Fecal calprotectin is more accurate than fecal immunochemical test for predicting mucosal healing in quiescent ulcerative colitis: a prospective multicenter study
- Author(s)
- Eun Soo Kim; Hyun Seok Lee; Sung Kook Kim; Eun Young Kim; Byung Ik Jang; Kyeong Ok Kim; Chang Heon Yang; Yoo Jin Lee
- Keimyung Author(s)
- Lee, Yoo Jin
- Department
- Dept. of Internal Medicine (내과학)
- Journal Title
- Scandinavian Journal of Gastroenterology
- Issued Date
- 2020
- Volume
- 55
- Issue
- 2
- Keyword
- Fecal calprotectin; fecal immunochemical test; ulcerative colitis; remission
- Abstract
- Objective:
Non-invasive stool tests, including the fecal immunochemical test (FIT) and fecal calprotectin (FC), are reliable biomarkers for mucosal healing (MH) in ulcerative colitis (UC). However, which fecal test is superior for predicting MH in inactive UC patients requires evaluation. We aimed to compare the accuracy of FIT and FC results for predicting MH in quiescent UC patients.
Methods:
This prospective, multicenter study was conducted at three tertiary hospitals. UC patients in clinical remission for at least three months underwent colonoscopy and MH was evaluated using the Mayo endoscopic sub-score (MES). The receiver operating characteristic (ROC) curve and cutoff value with the best accuracy for predicting MH were assessed.
Results:
Among 127 patients, 65 (51.2%) showed MH (MES = 0).
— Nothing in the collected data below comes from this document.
Lemma assign_all_hit l (f g : Z -> Z) ks k : (0 <= f k < zlen l)%Z -> k ∈ ks ->
  (forall k', k' ∈ ks -> f k' = f k -> g k' = g k) -> assign_all l ((fun k => (f k, g k)) <$> ks) !! Z.to_nat (f k) = Some (z2b (g k)).
Proof.
  intros Hk Hin Hinj. revert l Hk. induction ks as [|k0 ks IH] using rev_ind; intros l Hk; [by apply elem_of_nil in Hin|].
  unfold assign_all. rewrite fmap_app, foldl_app. cbn [fmap list_fmap foldl fst snd]. fold (assign_all l ((fun k => (f k, g k)) <$> ks)).
  rewrite assign_lookup by (by rewrite assign_all_length). destruct (Z.eqb_spec (f k0) (f k)) as [E|E].
  - do 2 f_equal. apply Hinj; [|done]. apply elem_of_app. right. by left.
  - apply IH; [|intros k' Hk'; apply Hinj; apply elem_of_app; by left|done]. apply elem_of_app in Hin as [|Hin]; [done|].
    apply list_elem_of_singleton in Hin as ->. done.
Qed.

(** ** Numbers by their bytes of weight 256^k *)

Definition byte_of (v k : Z) : Z := ((v / 256 ^ k) mod 256)%Z.

Lemma pow256 k : (0 <= k)%Z -> (256 ^ (k + 1) = 256 * 256 ^ k)%Z.
Proof. intros H. rewrite Z.pow_add_r by lia. change (256 ^ 1)%Z with 256%Z. lia. Qed.

(** The readers' loop over the places of the bytes of a number *)
Lemma weigh_bytes l (h : Z -> Z) v (n : nat) a o : (0 <= a)%Z ->
  (forall k, (a <= k < a + Z.of_nat n)%Z -> element l (h k) = byte_of v k) ->
  weigh l (h <$> seqZ a (Z.of_nat n)) o = (o * ((v / 256 ^ a) mod 256 ^ Z.of_nat n))%Z.
Proof.
  intros Ha. revert a o Ha. induction n as [|n IH]; intros a o Ha H; [change (256 ^ Z.of_nat 0)%Z with 1%Z; by rewrite Z.mod_1_r, Z.mul_0_r|].
  rewrite seqZ_cons by lia. replace (Z.pred (Z.of_nat (S n))) with (Z.of_nat n) by lia. cbn [fmap list_fmap weigh].
  change (Z.succ a) with (a + 1)%Z. rewrite IH by (try lia; intros k Hk; apply H; lia). rewrite H by lia. unfold byte_of.
  rewrite (pow256 a) by lia. rewrite (Z.mul_comm 256), <- Z.div_div by lia. set (x := (v / 256 ^ a)%Z).
  replace (Z.of_nat (S n)) with (Z.of_nat n + 1)%Z by lia. rewrite (pow256 (Z.of_nat n)) by lia.
  rewrite (Z.rem_mul_r x 256) by lia. lia.
Qed.

Lemma byte_of_range v k : (0 <= byte_of v k < 256)%Z.
Proof. unfold byte_of. lia. Qed.

(** What an integer of n bytes at an offset is written as: [place] gives the
    index of the byte of weight 256^k, upwards or downwards. *)
Definition upwards (off n k : Z) : Z := (off + k)%Z.
Definition downwards (off n k : Z) : Z := (off + (n - 1 - k))%Z.

Record holds (place : Z -> Z -> Z -> Z) (l0 l : bytes) (off n v : Z) : Prop := {
  holds_length : zlen l = zlen l0;
  holds_bytes k : (0 <= k < n)%Z -> element l (place off n k) = byte_of v k;
  holds_rest j : (0 <= j < off \/ off + n <= j < zlen l0)%Z -> l !! Z.to_nat j = l0 !! Z.to_nat j
}.

Definition is_place (place : Z -> Z -> Z -> Z) : Prop := place = upwards \/ place = downwards.

Lemma place_range place off n k : is_place place -> (0 <= k < n)%Z -> (off <= place off n k < off + n)%Z.
Proof. intros [-> | ->]; unfold upwards, downwards; lia. Qed.
Lemma place_inj place off n k k' : is_place place -> place off n k = place off n k' -> k = k'.
Proof. intros [-> | ->]; unfold upwards, downwards; lia. Qed.

Lemma element_Some l i b : l !! Z.to_nat i = Some b -> element l i = ub b.
Proof. intros H. unfold element. by rewrite H. Qed.

(** Writing the bytes one by one, in any order *)
Lemma assign_holds place l (g : Z -> Z) ks off n v : is_place place -> (0 <= off)%Z -> (off + n <= zlen l)%Z ->
  (forall k, k ∈ ks <-> (0 <= k < n)%Z) -> (forall k, (0 <= k < n)%Z -> (g k mod 256 = byte_of v k)%Z) ->
  holds place l (assign_all l ((fun k => (place off n k, g k)) <$> ks)) off n v.
Proof.
  intros Hp Ho Hn Hks Hg. split; [apply assign_all_length| |].
  - intros k Hk. pose proof (place_range place off n k Hp Hk). erewrite element_Some; [|apply (assign_all_hit l (place off n) g ks k)].
    + rewrite ub_z2b. by apply Hg.
    + lia.
    + by apply Hks.
    + intros k' _ E. by rewrite (place_inj _ _ _ _ _ Hp E).
  - intros j Hj. assert (0 <= n \/ n < 0)%Z as [Hn0|Hn0] by lia.
    + apply assign_all_miss; [lia|]. apply Forall_fmap, Forall_forall. intros k Hk%Hks. pose proof (place_range place off n k Hp Hk). cbn. lia.
    + replace ks with (@nil Z); [done|]. destruct ks as [|k ks]; [done|]. exfalso. pose proof (proj1 (Hks k) ltac:(left)). lia.
Qed.

(** ** Reading them back *)

Lemma checkOffset_ok off n len : (0 <= off)%Z -> (off + n <= len)%Z -> checkOffset off n len = Success tt.
Proof. intros H1 H2. unfold checkOffset. by rewrite !(proj2 (Z.ltb_ge _ _)) by lia. Qed.

Lemma toInt_exact z : (-2147483648 <= z <= 2147483647)%Z -> toInt z = z.
Proof. intros H. apply toInt_small. unfold MinInt, MaxInt. change (2 ^ 31)%Z with 2147483648%Z. lia. Qed.

Lemma reverse_seqZ n : (0 <= n)%Z -> reverse (seqZ 0 n) = (fun k => (n - 1 - k)%Z) <$> seqZ 0 n.
Proof.
  intros Hn. apply list_eq. intros i. destruct (Z.lt_ge_cases (Z.of_nat i) n) as [Hi|Hi].
  - rewrite list_lookup_fmap, lookup_seqZ_lt by done. cbn. rewrite reverse_lookup_Some. rewrite length_seqZ. split; [|lia]. apply lookup_seqZ. lia.
  - rewrite !lookup_ge_None_2; [done|rewrite length_fmap, length_seqZ; lia|rewrite length_reverse, length_seqZ; lia].
Qed.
The area under the curve (AUC) for predicting MH (MES = 0) was significantly higher for FC than for FIT (AUC 0.858 (95% confidence interval (CI) 0.784–0.913) vs. 0.707 (95% CI 0.620–0.784), p < .001); there was no difference when MH included MES = 1 (MES ≤ 1) (AUC 0.820 (95% CI 0.742–0.883) vs. 0.813 (95% CI 0.734–0.877), p = .891). When the cutoff value was 70 μg/g for FC and 10 ng/mL for FIT, the sensitivity, specificity, positive predictive value and negative predictive value were 89.2, 71, 76.3, and 86.3, respectively, for FC and 92.3, 50, 65.9, and 86.1, respectively, for FIT.
Conclusion:
FC is more accurate than FIT for predicting MH in quiescent UC patients. The superiority of FC might be related to the distinctive performance of FC in differentiating inflammatory levels, particularly in low-grade mucosal activity.